The subject of public entertainment in the Middle Ages brings to light curious practices. In the towns, the burghers were not willing to entertain strangers gratuitously, notwithstanding the Scriptural injunction to do so, reinforced by the reminder that thereby some have entertained angels unawares. The custom of offering entertainment to travellers was, however, still practised in the country districts, but the Anglo-Saxon notion of three days as a reasonable limit for the tarrying of wayfarers seems still to have obtained. Aside from the public inns, rich burghers opened their homes, with their superior comforts, to royal personages and to rich barons, for an honorarium. They frequently practised extortion upon their accidental guests, and had arts to allure such to their homes. While having the appearance of great exclusiveness, they nevertheless employed persons to be on the watch for travellers. These would approach such strangers, engage them in conversation, and, on pretence of being from the same part of the country, offer guidance and advice to the stranger, who was usually glad to be directed to an "exclusive" place for entertainment. In some of these places, as well as in the public inns, the guest would be beguiled into contracting gambling or other debts beyond his ability to pay in money, whereupon his belongings were seized, although their value might be greatly in excess of his obligation. The manners and morals of the women in these private places of entertainment were not always commendable.
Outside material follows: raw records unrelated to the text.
(** * A shallow embedding of the WAL orchestrator (wal.go)

    The development follows the layout of the Go package:

    - machine integers ([uint32], [int64]) are [Z] with the wrap-around
      written out ([wrap32], [wrap64]);
    - the [WAL] struct is a record, the map of older segments a [gmap];
    - the methods of [*WAL] are computations in a small state-and-error
      monad over [machine] (the WAL object together with the outside
      world: directory listing, segment files, outcome of the system
      calls, and the trace of the calls made so far);
    - the two locks are not modelled: every method runs atomically.

    The segment layer that wal.go calls (segment.go) is modelled from
    the specification, and every such definition says so in its
    documentation. *)

From Stdlib Require Import ZArith Lia Bool List Ascii String.
From Stdlib Require Import Strings.Byte.
From stdpp Require Import base option list gmap sorting.

Open Scope Z_scope.

(** ** Machine integers *)

Module GoInt.

Definition max_uint32 : Z := 2 ^ 32 - 1.
Definition max_int64 : Z := 2 ^ 63 - 1.
Definition min_int64 : Z := - 2 ^ 63.

(** Conversion to (and arithmetic in) [uint32]. *)
Definition wrap32 (z : Z) : Z := z mod 2 ^ 32.
(** The three ways a call with a valid prompt goes: failing open, ending
    with the fields of a parsed 2xx body that is neither [null] nor
    [undefined], or never ending. *)
Lemma detectInjection_outcome (this : PromptCage) (fetch : Fetch)
      (prompt userAnonId metadata : JsValue) :
  non_empty_string prompt ->
  (exists message,
      fst (detectInjection this fetch prompt userAnonId metadata)
      = Fulfilled (fail_open message))
  \/ (exists response data,
         fetch (detect_request this prompt userAnonId metadata)
         = Fulfilled response
         /\ ok response = true
         /\ json response = Fulfilled data
         /\ data <> JNull /\ data <> JUndefined
         /\ fst (detectInjection this fetch prompt userAnonId metadata)
            = Fulfilled
                {| safe := or_else (body_field data "safe") (JBool false);
                   detectionId := or_else (body_field data "detectionId")
                                          (JStr EmptyString);
                   error := body_field data "error" |})
  \/ (stalled (fetch (detect_request this prompt userAnonId metadata))
      = true
      /\ fst (detectInjection this fetch prompt userAnonId metadata)
         = Pending).
Proof.
  intros Hp.
  destruct (stringify_error
              (body (detect_request this prompt userAnonId metadata)))
    as [thrown|] eqn:S.
  { left. rewrite (detectInjection_unsent _ _ _ _ _ _ Hp S).
    destruct (detectInjection_catch_open this thrown) as [m [-> _]].
    now exists m. }
  rewrite (detectInjection_sent _ _ _ _ _ Hp S).
  destruct (fetch (detect_request this prompt userAnonId metadata))
    as [response|err|] eqn:F; simpl.
  - unfold detectInjection_try; simpl.
    destruct (ok response) eqn:Ok; simpl.
    + destruct (json response) as [data|err|] eqn:J; simpl.
      * destruct data
          as [| | b | z | s | items | props | name message | thrown];
          try (right; left; exists response; eexists;
               repeat split; try eassumption; try discriminate;
               reflexivity);
          left; eexists; reflexivity.
      * left. destruct (detectInjection_catch_open this err) as [m [-> _]].
        now exists m.
      * right; right. now split.
    + destruct (text response) as [b|err|]; simpl.
      * left. eexists. reflexivity.
      * left. destruct (detectInjection_catch_open this err) as [m [-> _]].
        now exists m.
      * right; right. now split.
  - left. destruct (detectInjection_catch_open this err) as [m [-> _]].
    now exists m.
  - right; right. now split.
Qed.

(** X2. The promise of [detectInjection] is rejected exactly when the
    prompt is not a non-empty string: with a valid prompt no behaviour of
    the network (rejection, bad status, unreadable or [null] body) makes
    the call raise. *)
Theorem detectInjection_rejects_iff_invalid (this : PromptCage)
        (fetch : Fetch) (prompt userAnonId metadata : JsValue) :
  (exists e,
      fst (detectInjection this fetch prompt userAnonId metadata)
      = Rejected e)
  <-> ~ non_empty_string prompt.
Proof.
  split.
  - intros [e E] Hp.
    destruct (detectInjection_outcome this fetch prompt userAnonId metadata
                Hp)
      as [[m R]|[[response [data [_ [_ [_ [_ [_ R]]]]]]]|[_ R]]];
      rewrite R in E; discriminate E.
  - intros H. apply nonEmptyString_rejects in H.
    unfold detectInjection. rewrite H. now eexists.
Qed.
The tavern was the place of resort for a large part of the middle class and practically all the lower class of mediÃval society. Even the women spent much of their time gossiping and drinking in such places, where they found great latitude for carrying out low intrigues. The tavern was, in short, the great rendezvous for those who sought amusement of any sort. It was the ordinary haunt of gamblers. In one of the fabliaux, a young profligate is represented as turning into a tavern before which the tavern boy is calling out the price of the beverages on tap there. After inquiring the price of the wines, and receiving the information from the host, the latter goes on to enumerate the attractions of his house: "Within are all sorts of comforts; painted chambers, and soft beds, raised high with white straw, and made soft with feathers; here within is hostel for love affairs, and when bedtime comes you will have pillows of violets to hold your head more softly; and, finally, you will have electuaries and rose-water, to wash your mouth and face." He orders a gallon of wine, and immediately afterward a belle demoiselle makes her appearance, for such in those times were reckoned among the attractions of the tavern. It is soon arranged that she shall share his apartment with him, and then a general carousal ensues in which he loses all his money and has to leave even his clothes in payment of his bill. These alewives were looked upon as past masters in deceit, and were heartily despised by those who did not fall into their clutches. In a carved miserere in Ludlow Church, representing Doomsday, one of these characters is depicted as about to be cast into the jaws of hell, carrying with her nothing but the finery of her enticement and her short ale measure. The amusements of the times, excepting those of a grosser order, or such as have already been mentioned in the previous chapter, centred around the nobility and persons of position; so that their consideration can be deferred for the time being and be taken up in connection with the sports and pastimes of the ladies of rank, as treated in the chapter following.